Но Саша сидел будто скованный — он стеснялся Анфисы, ему не хотелось с ней общаться — казалось, что он обязательно сморозит какую-нибудь глупость, а она будет смотреть на него как на идиота. Но ему пришлось побороть страх и спросить её:
— Что тебе налить — вино, шампанское?
— Нет, нет… Лимонада налейте лучше, — ответила она, будто подчёркивая, что не пьёт. — Немного…
Саша налил лимонад ей и себе и сказал:
— Я тоже на первых порах хотел поступать в педагогический — целый год на курсы ходил, готовился, а потом отец сказал, что я и в МГУ поступить смогу, и настоял, чтобы я туда поступил…
Анфиса как-то неодобрительно кивнула, и он понял, что сказал лишнее — зачем было хвалиться?
— Я хотел сказать, что там мне тоже очень нравилось, — стал оправдываться он, — в педагогическом было интересно… Ты учишься в замечательном вузе. Правда ведь, там интересно?
— Да, мне тоже там нравится, — сказала Анфиса, в первый раз внимательно посмотрев на него и опустив глаза. — Нагрузка довольно большая, но многие задания требуют творческого подхода, поэтому я легко с ними справляюсь…
Так они постепенно разговорились и сначала беседовали об учёбе, а потом как-то постепенно в разговоре переместились в Древнюю Грецию — стали говорить об античных ораторах. И Анфиса будто проверяла его знания: «Помните, как Демосфен исправлял свою речь?», «Вам ведь известно, в чём Цицерон обвинял Катилину?» — и при этом внимательно смотрела на него. И он уже стал немного уставать от беседы, когда родители Анфисы засобирались домой.
— Фиса ложится спать рано, да и мы допоздна не засиживаемся, — сказал Иван Иванович. — Ты, Никита, надолго в командировку едешь?
— На две недели, — ответил Никита Ростиславович.
— Когда вернёшься — милости просим всех к нам, — пригласил Иван Иванович.
В коридоре отец указал Саше на вешалку, и тот подал пальто Анфисе, помог надеть его. И хозяева сердечно распрощались с гостями.
***
Когда Саша ложился спать, к нему в комнату зашёл отец.
— Ну, как тебе Анфиса? Прекрасная девушка, правда? — спросил он, довольный сегодняшним ужином.
— Ну… Да, конечно, — пожал плечами Саша.
— Она что, тебе не понравилась? — насторожился отец.
— Мне как-то неуютно было с ней общаться, — попытался объяснить Саша. — Так всё вроде хорошо, и беседа клеится, но я постоянно в каком-то напряжении… Она вся такая правильная, манерная, с ней запросто, как со своим человеком, не поговоришь…
— Саша, да она золото, а не девушка! — попытался переубедить сына Никита Ростиславович. — Умная, воспитанная, трудолюбивая, готовит прекрасно, рукодельница искусная!
— Папа, ты хочешь свести меня с ней? — догадался Саша. — Зачем? Я ведь всё равно через три года уеду!
— Куда уедешь? К этой своей вертихвостке?
Саша понял, о ком говорит отец.
— Не называй так Лену. Она замечательная, мне с ней очень хорошо! А вообще… дело разве в том, что я уеду? Просто Анфиса мне не нравится — ни как девушка, ни вообще как человек.

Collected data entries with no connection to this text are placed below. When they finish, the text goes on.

(* ===== verification/Ballot.v ===== *)
(** Ballots, proposals and redemptions built by the clients, against the node: an
    eligibility proof from the mirror opens the poll, a revealed ballot counts, a mint
    claim binds, and a found position redeems. *)
From S2P Require Import Prelude Words Decimal Hashing Types Epoch Mempool Governance Bank Merkle.
From S2P Require Import Field ZkTree Circuit Groth NFT Silent Store Chain Pipeline Admission Batch.
From S2P Require Import Prover Accept Builder Query Canonical Mirrors.

Section ballot.
Context `{SHA : Sha256, M3 : Mode3, SG : Mode3Signer, ED : Ed25519, ES : Ed25519Signer, BR : BigRat,
          FR : Fr, FL : !FrLaws, MM : MiMC, ML : !MiMCLaws, MF : !MimcField, FE : !Frontend,
          L : !FrontendLaws, GR : !Groth16, PR : !Groth16Prover, PL : !ProverLaws}.
Context (json_marshal : ShieldedTx → result bytes).
Implicit Types (s : State) (t : ShieldedTx) (deps : Deps).

(** ** Eligibility *)

(** What a built eligibility proof is: its root, its nullifier, and that it verifies. *)
Record eligible_proof (sys : System) (w : GovWallet.Wallet) (id : string) (e : VoteEligibilityProof) : Prop := {
  ep_root : FieldElementFromBytes32 (vep_MerkleRoot e) = GovWallet.CurrentRoot w;
  ep_null : vep_Nullifier e =
    ToBytes32 (mimcHash [GovWallet.w_voterSK w; FieldElementFromBytes32 (VoteEligibilityScope id)]);
  ep_verifies : VerifyEligibilityProofBytes (sys_vk sys) (vep_Proof e)
    {| ep_MerkleRoot := FieldElementFromBytes32 (vep_MerkleRoot e);
       ep_Nullifier := FieldElementFromBytes32 (vep_Nullifier e);
       ep_ProposalScope := FieldElementFromBytes32 (VoteEligibilityScope id) |} = Ok tt }.

Lemma BuildEligibilityProof_Ok sys w id :
  complete_eligibility sys → gov_ok w → GovWallet.Eligible w = true →
  ∃ e, GovWallet.BuildEligibilityProof w sys id = Ok e ∧ eligible_proof sys w id e.
Proof.
  intros Hsys [Ht Hi] He. destruct (Hi He) as [H0 Hl]. destruct (Prove_Ok _ _ _ H0 Hl) as [mp Hmp].
  pose proof (tree_ok_room _ Ht) as Hcap.
  set (scope := FieldElementFromBytes32 (VoteEligibilityScope id)).
  destruct (prove_eligibility sys (GovWallet.w_tree w) (GovWallet.w_myIndex w) mp (GovWallet.w_voterSK w) scope
    Hsys Hcap Hl Hmp) as (p & Hp & Hv).
  unfold GovWallet.BuildEligibilityProof. unfold GovWallet.Eligible in He. rewrite He, Hmp. cbn [negb].
  rewrite (Prove_root _ _ _ Hmp Hcap). fold scope. rewrite Hp. eexists. split; [reflexivity|].
  split; cbn [vep_MerkleRoot vep_Nullifier vep_Proof].
  - apply SetBytes_Bytes.
  - done.
  - unfold FieldElementFromBytes32, ToBytes32. rewrite !SetBytes_Bytes. exact Hv.
Qed.

(** A mirror that proves knows its place. *)
Lemma BuildEligibilityProof_eligible w sys id e :
  GovWallet.BuildEligibilityProof w sys id = Ok e → GovWallet.Eligible w = true.
Proof. unfold GovWallet.BuildEligibilityProof, GovWallet.Eligible. by destruct (GovWallet.w_haveIndex w). Qed.

(** The node runs this eligibility system and still recognizes the mirror's root. *)
Definition polls deps (sys : System) (w : GovWallet.Wallet) s : Prop :=
  d_EligibilityZK deps = Some (sys_vk sys) ∧
  ∃ h, st_EligibilityRoots s = Some h ∧ RootHistory.Contains h (GovWallet.CurrentRoot w) = true.

Lemma require_voter_accepts deps sys w id e s :
  eligible_proof sys w id e → polls deps sys w s →
  requireEligibleVoterZK deps (Some e) id s = (Ok (vep_Nullifier e), s).
Proof.
  intros [Hr _ Hv] [Hk (h & Hh & Hc)]. unfold requireEligibleVoterZK. rewrite Hk.
  eapply bind_accepts; [done|]. rewrite Hh.
  eapply bind_accepts; [apply check_accepts; by rewrite Hr|].
  eapply bind_accepts; [apply check_accepts; by rewrite Hv|]. done.
Qed.

Lemma polls_quiet deps sys w s s' : quiet s s' → polls deps sys w s → polls deps sys w s'.
Proof. intros [Q _] [? (h & ? & ?)]. split; [done|]. exists h. by rewrite (sc_eligroots _ _ Q). Qed.

(** ** Voting *)

(** The proposal takes a ballot with this nullifier, or does not exist and would bind. *)
Definition takes deps s (pub : VotePublicInputs) (voter : Hash) : Prop :=
  match Rows.GetProposal (vpi_ProposalID pub) (st_Store s) with
  | Some r => pr_ProposalID r = vpi_ProposalID pub ∧ pr_Tallied r = false ∧
              pr_Commitments r !! voter = None ∧ pr_Reveals r !! voter = None
  | None => check_proposal deps s pub = Ok tt
  end.

(** What the stored proposal holds after the ballot. *)
Record holds_ballot deps s (pub : VotePublicInputs) (voter : Hash) s' (r : ProposalRecord) : Prop := {
  hb_record : Rows.GetProposal (vpi_ProposalID pub) (st_Store s') = Some r;
  hb_open : pr_Tallied r = false;
  hb_sealed : pr_Commitments r !! voter = Some (vpi_Commitment pub);
  hb_unrevealed : pr_Reveals r !! voter = None;
  hb_binding : Rows.GetProposal (vpi_ProposalID pub) (st_Store s) = None →
    let r0 := new_proposal deps pub in r = r0 <| pr_Commitments := {[voter := vpi_Commitment pub]} |> }.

— Но ты ещё мало с ней общался, — возразил отец. — Если бы вы какое-то время повстречались друг с другом, то ты бы так не говорил. Главное между мужчиной и женщиной — это дружба и уважение.
— Но ведь тебе понравилась моя мама, когда ты её встретил?
— Да, у меня была и есть симпатия к ней, но такого, чтобы сердце ёкало в груди, не было…
— Вот видишь, у тебя есть симпатия к маме, а у меня нет симпатии к Анфисе. Она мне совершенно безразлична.
Никита Ростиславович тяжело вздохнул.
— Ладно… Оставим пока этот разговор, — и, пожелав сыну спокойной ночи, он ушёл.